Lemma getSystemConstants_fetch_witness :
  fromJson class_of (fun _ => None) 10 StarMapConstants (init StarMapConstants) consts_json = (consts_attrs, Ok true) /\
  aget "_consts" consts_attrs = Some (PList consts_list) /\ forallb const_okb consts_list = true /\
  exists st', getSystemConstants (fun _ => None) 10 false (session [Response 200 (Some consts_json)])
      = (st', Ok (PObj "StarMapConstants" (aset "_consts" (PList (mapAdjacents_ref 50 consts_list)) consts_attrs))) /\
  starMapConstants st' = PObj "StarMapConstants" (aset "_consts" (PList (mapAdjacents_ref 50 consts_list)) consts_attrs) /\
  net st' = [].
Proof.
  assert (H1 : fromJson class_of (fun _ => None) 10 StarMapConstants (init StarMapConstants) consts_json
               = (consts_attrs, Ok true)) by (vm_compute; reflexivity).
  assert (H2 : aget "_consts" consts_attrs = Some (PList consts_list)) by (vm_compute; reflexivity).
  assert (H3 : forallb const_okb consts_list = true) by (vm_compute; reflexivity).
  split; [exact H1|]. split; [exact H2|]. split; [exact H3|].
  exact (getSystemConstants_fetch (fun _ => None) 10 false (session [Response 200 (Some consts_json)]) 200
           consts_json [] consts_attrs true consts_list (or_intror eq_refl) eq_refl eq_refl H1 H2 H3).
Defined.

Lemma getSystemConstants_kept_witness :
  starMapConstants stored_session <> PNone /\
  _sendGetRequest "getsystemstatic" stored_session = (false, snd (_sendGetRequest "getsystemstatic" stored_session)) /\
  getSystemConstants (fun _ => None) 10 false stored_session = (stored_session, Ok (starMapConstants stored_session)) /\
  getSystemConstants (fun _ => None) 10 true stored_session
    = (snd (_sendGetRequest "getsystemstatic" stored_session), Ok (starMapConstants stored_session)).
Proof.
  assert (H1 : starMapConstants stored_session <> PNone) by discriminate.
  assert (H2 : _sendGetRequest "getsystemstatic" stored_session
               = (false, snd (_sendGetRequest "getsystemstatic" stored_session))) by reflexivity.
  destruct (getSystemConstants_kept (fun _ => None) 10 stored_session
             (snd (_sendGetRequest "getsystemstatic" stored_session)) H1) as [K1 K2].
  split; [exact H1|]. split; [exact H2|]. split; [exact K1|]. exact (K2 H2).
Defined.

Lemma getStarMap_caches_failed_decode_witness :
  getCacheItem 0 (cache (session [Response 200 (Some (PStr "oops"))])) _kStarMapCacheKey = None /\
  fromJson class_of (fun _ => None) 10 StarMap (init StarMap) (PStr "oops") = (init StarMap, Ok false) /\
  exists st', getStarMap (fun _ => None) 10 0 1 (session [Response 200 (Some (PStr "oops"))])
      = (st', Ok (PObj "StarMap" (init StarMap))) /\
    getCacheItem 0 (cache st') _kStarMapCacheKey
      = (if (0 <? 1 + default_expire)%Z then Some (PObj "StarMap" (init StarMap)) else None).
Proof.
  assert (H1 : getCacheItem 0 (cache (session [Response 200 (Some (PStr "oops"))])) _kStarMapCacheKey = None)
    by reflexivity.
  assert (H2 : fromJson class_of (fun _ => None) 10 StarMap (init StarMap) (PStr "oops") = (init StarMap, Ok false))
    by reflexivity.
  split; [exact H1|]. split; [exact H2|].
  exact (getStarMap_caches_failed_decode (fun _ => None) 10 0 1 (session [Response 200 (Some (PStr "oops"))])
           200 (PStr "oops") [] (init StarMap) H1 eq_refl eq_refl H2).
Defined.

Lemma getStarMap_refreshes_witness :
  exists st1 m, getCacheItem 0 (cache map_session) _kStarMapCacheKey = None /\
  getStarMap (fun _ => None) 10 0 1 map_session = (st1, Ok m) /\ m <> PNone /\
  exists T, forall t2 tp', (T <= t2)%Z ->
    S (length (sent st1)) <= length (sent (fst (getStarMap (fun _ => None) 10 t2 tp' st1))).
Proof.
  exists (fst (getStarMap (fun _ => None) 10 0 1 map_session)),
         (match snd (getStarMap (fun _ => None) 10 0 1 map_session) with Ok m => m | Raise _ => PNone end).
  assert (H1 : getCacheItem 0 (cache map_session) _kStarMapCacheKey = None) by reflexivity.
  assert (H2 : getStarMap (fun _ => None) 10 0 1 map_session
               = (fst (getStarMap (fun _ => None) 10 0 1 map_session),
                  Ok (match snd (getStarMap (fun _ => None) 10 0 1 map_session) with Ok m => m | Raise _ => PNone end)))
    by (vm_compute; reflexivity).
  assert (H3 : match snd (getStarMap (fun _ => None) 10 0 1 map_session) with Ok m => m | Raise _ => PNone end <> PNone)
    by (vm_compute; discriminate).
  split; [exact H1|]. split; [exact H2|]. split; [exact H3|].
  exact (getStarMap_refreshes (fun _ => None) 10 0 1 map_session _ _ H1 H2 H3).
Defined.

Lemma transport_failure_absent_witness :
  forallb failed (net failing_session) = true /\
  (exists st1, getStarMap (fun _ => None) 10 0 0 failing_session = (st1, Ok PNone) /\ slots st1 = slots failing_session) /\
  (exists st2, getSystemConstants (fun _ => None) 10 false failing_session = (st2, Ok PNone) /\
               slots st2 = slots failing_session).
Proof.
  assert (H : forallb failed (net failing_session) = true) by reflexivity.
  split; [exact H|]. exact (transport_failure_absent (fun _ => None) 10 0 0 false failing_session H).
Defined.

(** The URL of a request with two keyword arguments. *)
Example add_kwargs_two :
  add_kwargs false "http://roguewar.org/api/getmap" [("season", "3"); ("page", "2")]
  = "http://roguewar.org/api/getmap?season=3&page=2"%string.
Proof. reflexivity. Qed.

____________________

• _Work required_
Look for "(exists st1, getStarMap" in the records. Write out its line and every later line through the end exactly, with nothing more.

• _Result of this task_
  (exists st1, getStarMap (fun _ => None) 10 0 0 failing_session = (st1, Ok PNone) /\ slots st1 = slots failing_session) /\
  (exists st2, getSystemConstants (fun _ => None) 10 false failing_session = (st2, Ok PNone) /\
               slots st2 = slots failing_session).
Proof.
  assert (H : forallb failed (net failing_session) = true) by reflexivity.
  split; [exact H|]. exact (transport_failure_absent (fun _ => None) 10 0 0 false failing_session H).
Defined.

(** The URL of a request with two keyword arguments. *)
Example add_kwargs_two :
  add_kwargs false "http://roguewar.org/api/getmap" [("season", "3"); ("page", "2")]
  = "http://roguewar.org/api/getmap?season=3&page=2"%string.
Proof. reflexivity. Qed.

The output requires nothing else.